I've GOT to assume that this is a calculus problem, so it's OK for me to use it to solve the problem.
Volume of a sphere = 4/3 π R³
Rate of change of the volume = d(Vol)/dt = (4/3 π) (3R² · dR/dt)
We know the rate of change of the volume ... 4 ft³ / sec
4 ft³/sec = (4/3 π) (3R²) dR/dt
After 3 minutes (180 seconds), the volume of the balloon is
(4 ft³/sec) · (180 sec) = 720 ft³
What is the balloon's radius at that time ?
Volume = 4/3 π R³
720 ft³ = 4/3 π R³
R³ = 720 ft³ / (4/3 π)
R = ∛ (720 ft³ / 4/3π)
R = 5.56 ft
Plug this back into the equation with the rates of change:
4 ft³/sec = (4/3 π) (3R²) dR/dt
4 ft³/sec = (4/3 π) (3) · (5.56ft)² · dR/dt
dR/dt = 4 / (4/3 π · 3 · 5.56²)
I get dR/dt = 0.000103 ft/sec. Seems weird. You'd better check this.
"At what time is the radius increasing at a rate of 140 feet per second?" Well, think about it. That's a huge huge rate of expansion. So it has to be right at the beginning, when the first tiny sniff of gas enters the balloon, and the volume jumps from zero to a-little-something.
Start back at our equation for dR/dt :
4 ft³/sec = (4/3 π) (3R²) dR/dt
We want to find out what ' R ' is when dR/dt is 140 ft/sec. Then, when we know 'R', we can calculate the volume, and we'll know how long the gas has been blowing in, because we know that it comes in at 4ft³/sec.

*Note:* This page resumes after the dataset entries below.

Record sim (calls T : Z) (t : proj_tables) (s : ProjectionStore) : Prop := {
  sim_row l : option_Forall2 (row_sim calls T) (t_segments t !! (l_Name l, l_Segment l)) (row l s);
  sim_segments name p : projections s !! name = Some p →
    0 < p_segments p ∧ ∀ seg, is_Some (p_rows p !! seg) ↔ 0 ≤ seg < p_segments p;
  sim_letters l r : row l s = Some r → r_deadLetters r = letter_of <$> select_letters (l_Name l) (l_Segment l) t;
  sim_letters_wf : letters_wf t;
  sim_rebuild name p : projections s !! name = Some p → rebuild_sim calls (t_rebuilds t !! name) p;
  sim_no_rebuild name : projections s !! name = None → t_rebuilds t !! name = None;
  sim_instance name owner :
    option_Forall2 (inst_sim T) (t_instances t !! (name, owner)) (default ∅ (instances s !! name) !! owner);
  sim_replay name id req : memory_replay name id s = Some req →
    replay_sim (t_replays t) (t_replay_segments t) id name req;
  sim_replay_row id r : t_replays t !! id = Some r →
    1 ≤ id ≤ t_replay_seq t ∧ is_Some (memory_replay (rr_name r) id s);
  sim_part id seg : is_Some (t_replay_segments t !! (id, seg)) → is_Some (t_replays t !! id);
  sim_seq : t_replay_seq t = replays s ∧ 0 ≤ replays s ≤ calls;
}.

(** ** What the tables show of a projection *)

(** The rows of a projection whose segments are 0 to [n - 1] *)
Lemma segments_of_seq name t n : (∀ seg, is_Some (t_segments t !! (name, seg)) ↔ 0 ≤ seg < n) →
  segments_of name t = omap (λ i, pair i <$> t_segments t !! (name, i)) (seqZ 0 n).
Proof.
  intros Hdom. apply (strictly_sorted_ext (λ a b : Z * segment_row, a.1 < b.1)).
  - lia.
  - apply segments_of_sorted.
  - destruct (Z.le_gt_cases n 0). { rewrite seqZ_nil by lia. constructor. }
    rewrite <- (Z2Nat.id n) by lia. pose proof (seqZ_sorted (Z.to_nat n) 0) as Hs. revert Hs.
    generalize (seqZ 0 (Z.of_nat (Z.to_nat n))). induction 1 as [|i l Hl IH Hi]; [constructor|]. cbn.
    destruct (t_segments t !! (name, i)) as [g|]; [|done]. cbn. constructor; [done|]. apply Forall_forall.
    intros [j h] (k & Hk & Hj)%list_elem_of_omap. rewrite Forall_forall in Hi. specialize (Hi k Hk).
    destruct (t_segments t !! (name, k)); simplify_eq/=. done.
  - intros [seg g]. rewrite elem_of_segments_of, list_elem_of_omap; cbn. split.
    + intros Hg. exists seg. split; [|by rewrite Hg]. apply elem_of_seqZ. assert (0 ≤ seg < n); [|lia]. apply Hdom. eauto.
    + intros (i & _ & Hi). destruct (t_segments t !! (name, i)) eqn:?; simplify_eq/=. done.
Qed.

Lemma row_sim_mono calls calls' T T' g r : calls ≤ calls' → T ≤ T' → row_sim calls T g r → row_sim calls' T' g r.
Proof. intros Hc HT []. split; try done; [split; [tauto|lia]|lia]. Qed.
(* ===== verification/ProjAgree.v ===== *)
(** * The SQLite projection store and the in-memory one: requests and instances

    The rest of the simulation of [ProjSim], and its result: every history of
    calls has the same answers from both stores, but for the age of a segment
    that was never claimed. *)
From S2P Require Import Prelude Core ProjStore MemProjStore Effect SqlTx SqlValues SqlProjection SqliteProjStore ProjSim.

Section sim.
Context `{C : Clock}.
Let Hbase : 0 ≤ base := base_nonneg.

(** ** Instances *)

(** A map whose keys are the numbers below [n] *)
Lemma map_to_list_seq {A} (m : gmap Z A) n : (∀ i, is_Some (m !! i) ↔ 0 ≤ i < n) →
  map_to_list m ≡ₚ omap (λ i, pair i <$> m !! i) (seqZ 0 n).
Proof.
  intros Hdom. apply NoDup_Permutation; [apply NoDup_map_to_list| |].
  - apply NoDup_omap_inj; [|apply NoDup_seqZ]. intros i j z _ _. destruct (m !! i), (m !! j); naive_solver.
  - intros [i x]. rewrite elem_of_map_to_list, list_elem_of_omap. split.
    + intros Hi. exists i. rewrite Hi. split; [|done]. apply elem_of_seqZ. assert (0 ≤ i < n); [|lia]. apply Hdom. eauto.
    + intros (j & _ & Hj). destruct (m !! j) eqn:?; naive_solver.
Qed.

Lemma count_held_sim calls T t s name owner : sim calls T t s → count_held name owner t = held_by owner name s.
Proof.
  intros Hsim. unfold count_held, held_by. rewrite (sim_segments_of _ _ _ _ Hsim).
  destruct (projections s !! name) as [p|] eqn:Hp; [|done]. destruct (sim_segments _ _ _ _ Hsim _ _ Hp) as [_ Hdom].
  assert (∀ l k : list (Z * memoryRow), l ≡ₚ k → ∀ f, zlen (bfilter f l) = zlen (bfilter f k)) as Hperm.
  { intros l k Hlk f. unfold zlen. f_equal. induction Hlk; cbn; try done; [destruct (f x); cbn; lia| |lia].
    destruct (f x), (f y); done. }
  rewrite (Hperm _ _ (map_to_list_seq _ _ Hdom)). generalize (seqZ 0 (p_segments p)). induction l as [|i l IH]; [done|]. cbn.
  pose proof (sim_row _ _ _ _ Hsim (mkLease name i "" 0)) as Hr. unfold row in Hr; cbn in Hr. rewrite Hp in Hr. cbn in Hr.
  destruct Hr as [g r Hr|]; cbn; [|done].
  assert (bool_decide (sg_owner g = Some owner) = negb (bool_decide (r_owner r = "")) && bool_decide (r_owner r = owner)) as ->.
  { rewrite (rw_owner _ _ _ _ Hr). apply eq_true_iff_eq.
    rewrite andb_true_iff, negb_true_iff, bool_decide_eq_false, !bool_decide_eq_true, nullString_eq. intuition congruence. }
  destruct (_ && _); [|done]. rewrite !zlen_cons. by rewrite IH.
Qed.

Lemma owner_less_order : weak_order owner_less.
Proof. apply (weak_string in_Owner). Qed.

Lemma owner_less_tie a b : owner_less a b = false → owner_less b a = false → in_Owner a = in_Owner b.
Proof.
  change (string_less (in_Owner a) (in_Owner b) = false → string_less (in_Owner b) (in_Owner a) = false → in_Owner a = in_Owner b).
  rewrite !string_less_le. intros. by apply (anti_symm String.le).
Qed.

Lemma lapsed_sim T now m i : inst_sim T m i → T ≤ now ≤ base + span → expired (ms_time now) i = instance_lapsed 1 now m.
Proof.
  intros [_ [Hh Hb] (Ht & Hpos & _)] Hnow. unfold expired, instance_lapsed, lapsed. rewrite Hh, Ht, ms_Sub by lia.
  apply eq_true_iff_eq. rewrite !Z.ltb_lt. unfold of_ms, millisecond. lia.
Qed.

(** The instances the database lists are those the memory lists. *)
Lemma instances_sim calls T now t s name (p : instance_row → bool) : sim calls T t s → T ≤ now ≤ base + span →
  (∀ owner m, t_instances t !! (name, owner) = Some m → p m = negb (instance_lapsed 1 now m)) →
  instance_of <$> select_instances p name now t = liveInstances name (ms_time now) s.
Proof.
  intros Hsim Hnow Hp. unfold select_instances, liveInstances.
  rewrite (sort_slice_fmap _ _ owner_less) by (by intros [[[? ?] ?] ?] [[[? ?] ?] ?]).
  set (l1 := instance_of <$> _). set (l2 := omap _ (map_to_list (default _ _))).
  assert (∀ x, x ∈ l1 ↔ ∃ m, t_instances t !! (name, in_Owner x) = Some m ∧ instance_lapsed 1 now m = false ∧
    x = mkInstance (in_Owner x) (ir_version m) (held_by (in_Owner x) name s) (of_ms (now - ir_heartbeat m))) as Hl1.
  { intros x. unfold l1. rewrite list_elem_of_fmap. setoid_rewrite list_elem_of_omap. split.
    - intros (y & -> & [[n o] m] & Hm%elem_of_map_to_list & Hy). destruct (bool_decide_reflect (n = name)) as [->|]; [|done].
      rewrite (Hp _ _ Hm) in Hy. destruct (instance_lapsed 1 now m) eqn:Hla; cbn in Hy; [done|]. simplify_eq. cbn.
      exists m. split_and!; [done..|]. rewrite (count_held_sim _ _ _ _ _ _ Hsim). f_equal. f_equal.
      pose proof (sim_instance _ _ _ _ Hsim name o) as Hi. rewrite Hm in Hi. inversion Hi as [? ? [_ [_ ?] _]|]. lia.
    - intros (m & Hm & Hla & ->). eexists (_, _, _, _). split; [|exists (name, in_Owner x, m); split; [by apply elem_of_map_to_list|]].
      2: { cbn. rewrite bool_decide_true by done. rewrite (Hp _ _ Hm), Hla. cbn. done. }
      cbn. rewrite (count_held_sim _ _ _ _ _ _ Hsim). f_equal. f_equal.
      pose proof (sim_instance _ _ _ _ Hsim name (in_Owner x)) as Hi. rewrite Hm in Hi. inversion Hi as [? ? [_ [_ ?] _]|]. lia. }
  assert (∀ x, x ∈ l1 ↔ x ∈ l2) as He.
  { intros x. rewrite Hl1. unfold l2. rewrite list_elem_of_omap. pose proof (sim_instance _ _ _ _ Hsim name (in_Owner x)) as Hi. split.
    - intros (m & Hm & Hla & Hx). rewrite Hm in Hi. inversion Hi as [? i Hmi Hm' Hi'|]; subst. symmetry in Hi'.
      exists (in_Owner x, i). split; [by apply elem_of_map_to_list|]. rewrite (lapsed_sim _ _ _ _ Hmi Hnow), Hla.
      destruct Hmi as [H1 [H2 H3] _]. rewrite Hx at 3. rewrite H1, H2, ms_Sub by lia. done.
    - intros ([o i] & Hin%elem_of_map_to_list & Hx). destruct (expired (ms_time now) i) eqn:Hex; simplify_eq/=.
      rewrite Hin in Hi. inversion Hi as [m ? Hmi Hm' Hi'|]; subst. exists m. rewrite (lapsed_sim _ _ _ _ Hmi Hnow) in Hex.
      split_and!; [done..|]. destruct Hmi as [H1 [H2 H3] _]. rewrite H1, H2, ms_Sub by lia. done. }
  apply sort_slice_ext; [apply owner_less_order|..|done].
  - unfold l1. apply NoDup_fmap_2_strong.
    + intros [[[o1 v1] a1] c1] [[[o2 v2] a2] c2] H1 H2 [= -> _ _ _].
      apply list_elem_of_omap in H1 as ([[n1 p1] m1] & Hm1%elem_of_map_to_list & H1).
      apply list_elem_of_omap in H2 as ([[n2 p2] m2] & Hm2%elem_of_map_to_list & H2).
      destruct (bool_decide_reflect (n1 = name)) as [->|], (p m1); try done. cbn in H1.
      destruct (bool_decide_reflect (n2 = name)) as [->|], (p m2); try done. cbn in H2. congruence.
    + apply NoDup_omap_inj; [|apply NoDup_map_to_list]. intros [[n1 p1] m1] [[n2 p2] m2] z H1%elem_of_map_to_list H2%elem_of_map_to_list.
      destruct (bool_decide_reflect (n1 = name)) as [->|], (p m1); try done. cbn. intros [= <-].
      destruct (bool_decide_reflect (n2 = name)) as [->|], (p m2); try done. cbn. intros [= -> _ _]. congruence.
  - unfold l2. apply NoDup_omap_inj; [|apply NoDup_map_to_list].
    intros [o1 i1] [o2 i2] z H1%elem_of_map_to_list H2%elem_of_map_to_list.
    destruct (expired _ i1); [done|]. intros [= <-]. destruct (expired _ i2); [done|]. intros [= -> _ _]. congruence.
  - intros a b (m & Hm & _ & ->)%Hl1 (m' & Hm' & _ & ->)%Hl1 H1 H2. pose proof (owner_less_tie _ _ H1 H2) as Ho. cbn in Ho.
    rewrite Ho in *. congruence.
Qed.

Lemma LoadInstances_agrees calls T now t s m name : sim calls T t s → T ≤ now ≤ base + span →
  sqlite_LoadInstances (M := ()) (instant now) name (t, m) = (Ok (LoadInstances (ms_time now) name s), (t, m)).
Proof.
  intros Hsim Hnow. unfold sqlite_LoadInstances. run_tx. unfold LoadInstances.
  by rewrite (instances_sim calls T now t s name).
Qed.

Lemma sim_set_instances calls calls' T T' t s x ins : sim calls T t s → calls ≤ calls' → T ≤ T' →
  (∀ name owner, option_Forall2 (inst_sim T') (x !! (name, owner)) (default ∅ (ins !! name) !! owner)) →
  sim calls' T' (with_instances x t) (mkProjectionStore (projections s) (replays s) ins).
Proof. intros Hsim Hc HT Hi. apply (sim_mono _ calls' _ T') in Hsim; [|done..]. destruct Hsim as [? ? ? [? ?]]. by split. Qed.

Lemma Heartbeat_agrees calls T now t s m name owner v n : sim calls T t s → calls < max_int64 → T ≤ now ≤ base + span →
  base ≤ now → 0 ≤ n → of_ms n < max_int64 →
  ∃ t', sqlite_Heartbeat (M := ()) (instant now) name owner v (of_ms n) (t, m)
    = (Ok (Heartbeat (ms_time now) name owner v (of_ms n) s).1, (t', m)) ∧
    sim (calls + 1) now t' (Heartbeat (ms_time now) name owner v (of_ms n) s).2.
Proof.
  intros Hsim Hc Hnow Hb Hn Hn'. unfold sqlite_Heartbeat, Heartbeat.
  destruct (Z.eqb_spec (of_ms n) 0) as [Hz|Hz].
  - run_tx. eexists. split; [done|]. cbn.
    assert (sim (calls + 1) now (delete_instance name owner t) (mkProjectionStore (projections s) (replays s)
      match instances s !! name with None => instances s | Some ms => <[name := delete owner ms]> (instances s) end)) as Hs.
    { unfold delete_instance. apply (sim_set_instances calls _ T); [done|lia|lia|]. intros name' owner'.
      pose proof (sim_instance _ _ _ _ Hsim name' owner') as Hi.
      destruct (decide ((name', owner') = (name, owner))) as [[= -> ->]|Hne].
      - rewrite lookup_delete_eq. destruct (instances s !! name) as [ms|] eqn:Hms.
        + rewrite lookup_insert_eq. cbn. rewrite lookup_delete_eq. constructor.
        + rewrite Hms. cbn. rewrite lookup_empty. constructor.
      - rewrite lookup_delete_ne by done.
        eapply (option_Forall2_mono _ (inst_sim now)) in Hi; [|intros; eapply inst_sim_mono; [|done]; lia].
        destruct (instances s !! name) as [ms|] eqn:Hms; [|done]. rewrite lookup_insert. case_decide as Hnn; [|done]. subst name'.
        rewrite Hms in Hi. cbn in *. rewrite lookup_delete_ne; [done|]. congruence. }
    by destruct (instances s !! name); [|destruct s].
  - run_tx. rewrite Milliseconds_of_ms. set (t' := delete_lapsed_instances _ _ _ _). exists t'.
    set (ms' := filter _ _). assert (0 < n) as Hpos by (unfold of_ms, millisecond in Hz; lia).
    assert (sim (calls + 1) now t' (set_instances name ms' s)) as Hs.
    { change t' with (with_instances (t_instances t') t). apply (sim_set_instances calls _ T); [done|lia|lia|].
      intros name' owner'. cbn.
      pose proof (sim_instance _ _ _ _ Hsim name' owner') as Hi.
      eapply (option_Forall2_mono _ (inst_sim now)) in Hi; [|intros; eapply inst_sim_mono; [|done]; lia].
      rewrite map_lookup_filter, !lookup_insert. case_decide as Hk; case_decide as Hn2; simplify_eq; cbn.
      - unfold ms'. rewrite map_lookup_filter, lookup_insert_eq. cbn. rewrite bool_decide_true by done. cbn.
        assert (inst_sim now (mkInstanceRow v now n) (mkMemInstance v (ms_time now) (of_ms n))) as Hme by (split; cbn; (done || lia)).
        rewrite (lapsed_sim _ _ _ _ Hme) by lia. unfold instance_lapsed, lapsed; cbn. destruct (Z.ltb_spec now (now - n * 1)); [lia|].
        by constructor.
      - unfold ms'. rewrite map_lookup_filter, lookup_insert_ne by congruence.
        destruct Hi as [x i Hx|]; cbn; [|constructor]. rewrite bool_decide_true by done. cbn.
        rewrite (lapsed_sim _ _ _ _ Hx) by lia. destruct (instance_lapsed 1 now x); by constructor.
      - destruct Hi as [x i Hx|]; cbn; [|constructor]. rewrite bool_decide_false by congruence. by constructor. }
    split; [|done]. do 2 f_equal. apply (instances_sim (calls + 1) now); [done|lia|]. intros o x. unfold t'. cbn.
    rewrite map_lookup_filter_Some. rewrite bool_decide_true by done. intros [_ Hx]. cbn in Hx. by rewrite Hx.
Qed.
(** ** Units of work *)
Definition commit_row (cp : Checkpoint) (status : Status) (now : Z) (g : segment_row) : segment_row :=
  set_checkpoint (Position cp) (cp_Version cp) (ReplayUntil cp) (Fingerprint cp) (Phase_String (st_Phase status))
    (st_Head status) (nullString (st_LastError status)) now g.

Definition pg_Commit (l : Lease) (cp : Checkpoint) (status : Status) (fn : Tx D ()) : D → result error () * D :=
  pg_runTx "commit: begin" "commit: commit" (
    lockOwned l ;;
    fn ;;
    pg_update "store checkpoint" (λ now, update_held (l_Name l) (l_Segment l) (l_Owner l) (l_Epoch l) (commit_row cp status now)) ;;
    mret ()).

(** ON DELETE CASCADE *)
Definition delete_replays_cascade (p : proj_tables → Z → bool) (t : proj_tables) : proj_tables :=
  delete_replays (p t) (delete_replay_segments (p t) t).

(** Of the rows Reset locked, whether the one of [l] is its claim *)
Definition holds_segment (l : Lease) (rows : list (Z * segment_row)) : bool :=
  existsb (λ '(seg, g), (seg =? l_Segment l) && held_row (l_Owner l) (l_Epoch l) g) rows.

Definition pg_Reset (l : Lease) (newVersion : Z) (wipe : Tx D ()) : D → result error () * D :=
  pg_runTx "reset: begin" "reset: commit" (
    rows ← pg_query "lock segments" (λ _, segments_of (l_Name l));
    if negb (holds_segment l rows) then fail (Sentinel ErrClaimLost)
    else
      wipe ;;
      pg_exec "reset checkpoints" (λ now, update_reset (l_Name l) newVersion (l_Segment l) now) ;;
      pg_exec "clear dead letters" (λ _, delete_letters (l_Name l)) ;;
      pg_exec "clear replay requests" (λ _, delete_replays_cascade (replay_of (l_Name l))) ;;
      pg_exec "mark rebuild requests done" (λ _, update_rebuilds_done (l_Name l))).

Definition pg_Release (l : Lease) : D → result error () * D :=
  autocommit (
    pg_update "release" (λ _, update_held (l_Name l) (l_Segment l) (l_Owner l) (l_Epoch l) set_released) ;;
    mret ()).

Definition pg_SaveStatus (l : Lease) (status : Status) : D → result error () * D :=
  autocommit (
    n ← pg_update "save status" (λ now, update_held (l_Name l) (l_Segment l) (l_Owner l) (l_Epoch l)
          (set_phase (Phase_String (st_Phase status)) (st_Head status) (nullString (st_LastError status)) now));
    if n =? 0 then fail (Sentinel ErrClaimLost) else mret ()).

Definition pg_status_of (row : Z * segment_row * Z * bool) : Status :=
  let '(seg, g, age, pending) := row in
  mkStatus (parsePhase (sg_phase g)) (sg_position g) (sg_head g) (sg_version g) (orEmpty (sg_last_error g))
    (orEmpty (sg_owner g)) seg (pg_age age) (sg_replay_until g)
    (match sg_owner g with Some _ => of_ms (sg_ttl_ms g) | None => 0 end) pending.

Definition pg_LoadStatuses (name : string) : D → result error (list Status) * D :=
  autocommit (rows ← pg_query "load statuses" (select_statuses name); mret (pg_status_of <$> rows)).

(** ** Instances *)
Definition pg_instance_of (row : string * Z * Z * Z) : Instance_ :=
  let '(owner, version, age, segments) := row in mkInstance owner version segments (pg_age age).

(** The rows of instances that are not lapsed and that [p] selects, with
    their age and the segments they claim *)
Definition live_rows (p : string → bool) (name : string) (now : Z) (t : proj_tables) : list (string * Z * Z * Z) :=
  omap (λ '((n, owner), m),
    if bool_decide (n = name) && p owner && negb (instance_lapsed pg_ms now m)
    then Some (owner, ir_version m, now - ir_heartbeat m, count_held n owner t) else None)
    (map_to_list (t_instances t)).

Definition order_by_owner (rows : list (string * Z * Z * Z)) : list (string * Z * Z * Z) :=
  sort_slice (λ a b : string * Z * Z * Z, collate a.1.1.1 b.1.1.1) rows.

(** The statement of [Heartbeat]: its reads see the table before its writes. *)
Definition heartbeat_rows (name owner : string) (version now : Z) (t : proj_tables) : list (string * Z * Z * Z) :=
  order_by_owner (live_rows (λ o, negb (bool_decide (o = owner))) name now t ++ [(owner, version, 0, count_held name owner t)]).

Definition heartbeat_write (name owner : string) (version ttl_ms now : Z) (t : proj_tables) : proj_tables :=
  upsert_instance name owner version ttl_ms now
    (with_instances (filter (λ '((n, o), m),
       bool_decide (n = name) && negb (bool_decide (o = owner)) && instance_lapsed pg_ms now m = false) (t_instances t)) t).

Definition pg_Heartbeat (name owner : string) (version : Z) (ttl : duration) : D → result error (list Instance_) * D :=
  if ttl =? 0 then
    autocommit (pg_exec "leave" (λ _, delete_instance name owner) ;; mret [])
  else
    autocommit (
      rows ← pg_update "heartbeat" (λ now t,
        (heartbeat_rows name owner version now t, heartbeat_write name owner version (Milliseconds ttl) now t));
      mret (pg_instance_of <$> rows)).

Definition pg_LoadInstances (name : string) : D → result error (list Instance_) * D :=
  autocommit (
    rows ← pg_query "load instances" (λ now t, order_by_owner (live_rows (λ _, true) name now t));
    mret (pg_instance_of <$> rows)).

(** ** Rebuild requests *)
Definition pg_RequestRebuild (name : string) : D → result error Z * D :=
  autocommit (
    n ← pg_update "request rebuild" (λ _, upsert_rebuild name);
    match n with None => fail (Sentinel ErrUnknownProjection) | Some n => mret n end).

Definition pg_Rebuilds (name : string) : D → result error (Z * Z) * D :=
  autocommit (
    r ← pg_query "read rebuild requests" (λ _ t, t_rebuilds t !! name);
    match r with None => mret (0, 0) | Some r => mret (rb_requested r, rb_done r) end).

Definition pg_FailRebuild (l : Lease) (requested : Z) (errMsg : string) : D → result error () * D :=
  pg_runTx "fail rebuild: begin" "fail rebuild: commit" (
    lockOwned l ;;
    pg_exec "fail rebuild" (λ _, update_rebuild_failed (l_Name l) requested errMsg)).

Definition pg_RebuildFailure (name : string) : D → result error (Z * string) * D :=
  autocommit (
    r ← pg_query "read rebuild failure" (λ _ t, t_rebuilds t !! name);
    match r with None => mret (0, "") | Some r => mret (rb_failed r, orEmpty (rb_error r)) end).

(** ** Dead letters, in the transaction of their context; [now()] is its start. *)
Definition pg_SaveDeadLetter (tx : bool) (l : Lease) (d : DeadLetter) : Tx D () :=
  if negb tx then fail (New "postgres: SaveDeadLetter called outside a ProjectionStore commit")
  else pg_exec "save dead letter" (λ _, insert_letter (l_Name l) (l_Segment l) (dl_Position d) (dl_StreamID d)
    (dl_EventType d) (dl_Error d) (db_clock env 0)).

Definition pg_DeleteDeadLetter (tx : bool) (l : Lease) (position : Z) : Tx D () :=
  if negb tx then fail (New "postgres: DeleteDeadLetter called outside a ProjectionStore commit")
  else pg_exec "delete dead letter" (λ _, delete_letter (l_Name l) (l_Segment l) position).

Definition pg_letter_of (d : letter_row) : DeadLetter :=
  mkDeadLetter (lt_global_position d) (lt_stream_id d) (lt_event_type d) (lt_error d).

Definition pg_LoadDeadLetters (name : string) (segment : Z) : D → result error (list DeadLetter) * D :=
  autocommit (
    rows ← pg_query "load dead letters" (λ _, select_letters name segment);
    mret (pg_letter_of <$> rows)).

(** ** Replay requests *)

(** The statement of [RequestReplay]: whether the projection is declared,
    and the request's id *)
Definition request_replay (name streamID : string) (t : proj_tables) : (bool * option Z) * proj_tables :=
  if declared name t && letters_exist name streamID t then
    let '(n, t') := insert_replay name streamID t in
    ((true, Some n), insert_replay_segments n name streamID t')
  else ((declared name t, None), t).

Definition pg_RequestReplay (name streamID : string) : D → result error Z * D :=
  autocommit (
    row ← pg_update "request replay" (λ _, request_replay name streamID);
    let '(known, n) := row in
    if negb known then fail (Sentinel ErrUnknownProjection)
    else match n with None => mret 0 | Some n => mret n end).

Definition pg_PendingReplays (name : string) : D → result error (list Replay) * D :=
  autocommit (
    rows ← pg_query "load replay requests" (λ _ t, bfilter (λ r, negb (rg_done r.2)) (select_replays name t));
    mret ((λ '(id, seg, r, _), mkReplay id (rr_stream_id r) seg) <$> rows)).

Definition pg_FinishReplay (l : Lease) (number : Z) (errMsg : string) : D → result error () * D :=
  pg_runTx "finish replay: begin" "finish replay: commit" (
    lockOwned l ;;
    r ← pg_query "finish replay" (λ _, select_replay (l_Name l) number);
    match r with
    | None => mret ()
    | Some r =>
      pg_exec "finish replay" (λ _, update_replay_segment number (l_Segment l) (nullString errMsg)) ;;
      pg_exec "finish replay: delete finished requests"
        (λ _, delete_replays_cascade (replay_obsolete (l_Name l) (rr_stream_id r) number))
    end).

Definition pg_ReplayResult (name : string) (number : Z) : D → result error (Z * list string) * D :=
  autocommit (
    rows ← pg_query "read replay" (λ _ t, bfilter (λ r, r.1.1.1 =? number) (select_replays name t));
    let segs := (λ r : Z * Z * replay_row * replay_segment_row, r.2) <$> rows in
    mret (zlen (bfilter (λ g, negb (rg_done g)) segs),
          omap (λ g, if rg_done g then rg_error g else None) segs)).
End store.

(** ** Two Declares at once

    [Declare] counts and inserts in two transactions. *)
Section declares.
Context {M : Type}.
Notation D := (proj_tables * M)%type.

(** What [Declare] does with the count it read. *)
Definition declare_rest (env : db_env) (name : string) (segments replayUntil count : Z) : Tx D () :=
  if count =? 0 then pg_insertSegments env name segments replayUntil
  else if negb (count =? segments) then fail (Sentinel ErrSegmentsChanged)
  else mret ().

Lemma pg_Declare_split env name segments replayUntil :
  pg_Declare env name segments replayUntil =
  (pg_query env "declare: count segments" (λ _, count_segments name) ≫= declare_rest env name segments replayUntil).
Proof. done. Qed.

Lemma insert_absent_lookup name ru n i now t name' seg :
  0 ≤ i → t_segments (insert_absent name ru n i now t) !! (name', seg) =
  match t_segments t !! (name', seg) with
  | Some g => Some g
  | None => if bool_decide (name' = name) && (i <=? seg) && (seg <? i + Z.of_nat n) then Some (default_segment ru now) else None
  end.
Proof.
  revert i t. induction n as [|n IH]; intros i t Hi; cbn [insert_absent].
  { destruct (t_segments t !! _); [done|]. destruct (Z.leb_spec i seg), (Z.ltb_spec seg (i + Z.of_nat 0)); try lia; by rewrite ?andb_false_r. }
  rewrite IH by lia. unfold insert_if_absent, insert_segment.
  destruct (t_segments t !! (name, i)) as [g0|] eqn:Hg0; cbn.
  - destruct (t_segments t !! (name', seg)) as [g|] eqn:Hg; [done|].
    destruct (bool_decide_reflect (name' = name)) as [->|]; cbn; [|done].
    assert (seg ≠ i) by congruence.
    destruct (Z.leb_spec (i + 1) seg), (Z.leb_spec i seg), (Z.ltb_spec seg (i + 1 + Z.of_nat n)), (Z.ltb_spec seg (i + Z.of_nat (S n))); cbn; (done || lia).
  - destruct (decide ((name, i) = (name', seg))) as [[= <- <-]|Hne].
    + rewrite lookup_insert_eq, Hg0, bool_decide_true by done. cbn. destruct (Z.leb_spec i i), (Z.ltb_spec i (i + Z.of_nat (S n))); cbn; (done || lia).
    + rewrite lookup_insert_ne by done. destruct (t_segments t !! (name', seg)) as [g|]; [done|].
      destruct (bool_decide_reflect (name' = name)) as [->|]; cbn; [|done]. assert (seg ≠ i) by congruence.
      destruct (Z.leb_spec (i + 1) seg), (Z.leb_spec i seg), (Z.ltb_spec seg (i + 1 + Z.of_nat n)), (Z.ltb_spec seg (i + Z.of_nat (S n))); cbn; (done || lia).
Qed.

4 ft³/sec = (4/3 π) (3R²) dR/dt
4 ft³/sec = (4/3 π) (3R²) (140 ft/sec)
3 R² = 4 / (4/3 π · 140)
R² = 4 / (4 π · 140)
R = √ (1 / 140π)
R = 0.0477 ft.
Volume = 4/3 π R³ ft³
Time = (Volume/4 ft³/sec) seconds
Time = (4/3 π R³ / 4) seconds
Time = π R³ / 3 seconds
Time = π (0.0476)³/3 sec
I get Time = 0.000114 second . You'd REALLY better check it.